## Problem details:
Search the entries for the word "then". Copy each line in which it is found.

## Excerpted records:
■ ■ ■ ■ ■ ■ ■

(* ===== verification/ShardCfg.v ===== *)
(** * Shard configurations: [shardkv1/shardcfg/shardcfg.go]

    The assignment of the 12 shards to groups, and its rebalancing when groups
    join and leave. [map] iterations whose order matters take the order as a
    list argument; [analyze] sorts, as the code does. [log.Fatalf] and a failed
    check are [Fatal]. *)

From S2P Require Import Prelude Fnv.

Definition NShards : Z := 12.

Definition Key2Shard (key : string) : Z := fnv32a key mod NShards.

Record ShardConfig := mkShardConfig {
  Num : Z;
  Shards : list Z;
  Groups : gmap Z (list string);
}.

#[export] Instance upd_Num : Upd Num := λ f c, mkShardConfig (f c.(Num)) c.(Shards) c.(Groups).
#[export] Instance upd_Shards : Upd Shards := λ f c, mkShardConfig c.(Num) (f c.(Shards)) c.(Groups).
#[export] Instance upd_Groups : Upd Groups := λ f c, mkShardConfig c.(Num) c.(Shards) (f c.(Groups)).

(** A fixed-size array starts with zeros. *)
Definition MakeShardConfig : ShardConfig := mkShardConfig 0 (replicate (Z.to_nat NShards) 0) ∅.

(** The servers of each group are copied into a fresh slice. *)
Definition Copy (cfg : ShardConfig) : ShardConfig :=
  map_fold (λ k srvs c, c <| Groups := <[k := srvs]> c.(Groups) |>)
    (MakeShardConfig <| Num := cfg.(Num) |> <| Shards := cfg.(Shards) |>) cfg.(Groups).

(** [counts[g]] *)
Definition count (shards : list Z) (g : Z) : Z := countb (λ x, x =? g) shards.

Record Analysis := mkAnalysis { an_mg : Z; an_mn : Z; an_lg : Z; an_ln : Z }.

Definition analyze_step (shards : list Z) (a : Analysis) (g : Z) : Analysis :=
  let n := count shards g in
  let a := if n <? a.(an_ln) then mkAnalysis a.(an_mg) a.(an_mn) g n else a in
  if a.(an_mn) <? n then mkAnalysis g n a.(an_lg) a.(an_ln) else a.

Definition sorted_gids (groups : gmap Z (list string)) : list Z :=
  merge_sort Z.le (map_to_list groups).*1.

Definition analyze (c : ShardConfig) : Analysis :=
  foldl (analyze_step c.(Shards)) (mkAnalysis (-1) (-1) (-1) 257) (sorted_gids c.(Groups)).

Definition least (c : ShardConfig) : Z := (analyze c).(an_lg).

(** [range c.Shards] iterates over a copy of the array, so [g] is the value
    before the loop. *)
Definition assign_shard (c : ShardConfig) (sg : Z * Z) : ShardConfig :=
  let '(s, g) := sg in
  match c.(Groups) !! g with
  | None => c <| Shards := <[Z.to_nat s := least c]> c.(Shards) |>
  | Some _ => c
  end.

Definition assign_unassigned (c : ShardConfig) : ShardConfig :=
  foldl assign_shard c (zip (range (glen c.(Shards))) c.(Shards)).

(** Move the first shard of [mg] to [lg]. *)
Fixpoint move_one (mg lg : Z) (shards : list Z) : list Z :=
  match shards with
  | [] => []
  | g :: shards => if g =? mg then lg :: shards else g :: move_one mg lg shards
  end.

(** The balancing loop; [None] if the fuel runs out. *)
Fixpoint balance (fuel : nat) (c : ShardConfig) : option ShardConfig :=
  match fuel with
  | O => None
  | S fuel =>
    let a := analyze c in
    if a.(an_mn) <? a.(an_ln) + 2 then Some c
    else balance fuel (c <| Shards := move_one a.(an_mg) a.(an_lg) c.(Shards) |>)
  end.

Definition balance_fuel : nat := 200.

Definition Rebalance (c : ShardConfig) : option ShardConfig :=
  if Z.of_nat (size c.(Groups)) <? 1
  then Some (c <| Shards := (λ _, 0) <$> c.(Shards) |>)
  else balance balance_fuel (assign_unassigned c).

(** [Join]: the new groups in the order the map is iterated in; a group that
    exists already ends it, with the earlier ones added. *)
Definition shares_server (groups : gmap Z (list string)) (servers : list string) : bool :=
  bool_decide (map_Exists (λ _ xservers, Exists (λ s, s ∈ servers) xservers) groups).

Fixpoint join_groups (servers : list (Z * list string)) (changed : bool) (cfg : ShardConfig) :
    go (bool * bool * ShardConfig) :=
  match servers with
  | [] => Ret (true, changed, cfg)
  | (gid, srvs) :: servers =>
    match cfg.(Groups) !! gid with
    | Some _ => Ret (false, changed, cfg)
    | None =>
      if shares_server cfg.(Groups) srvs then Fatal
      else join_groups servers true (cfg <| Groups := <[gid := srvs]> cfg.(Groups) |>)
    end
  end.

■ ■ ■ ■ ■ ■ ■

## Expected output:
  let a := if n <? a.(an_ln) then mkAnalysis a.(an_mg) a.(an_mn) g n else a in
  if a.(an_mn) <? n then mkAnalysis g n a.(an_lg) a.(an_ln) else a.
  | g :: shards => if g =? mg then lg :: shards else g :: move_one mg lg shards
    if a.(an_mn) <? a.(an_ln) + 2 then Some c
  then Some (c <| Shards := (λ _, 0) <$> c.(Shards) |>)
      if shares_server cfg.(Groups) srvs then Fatal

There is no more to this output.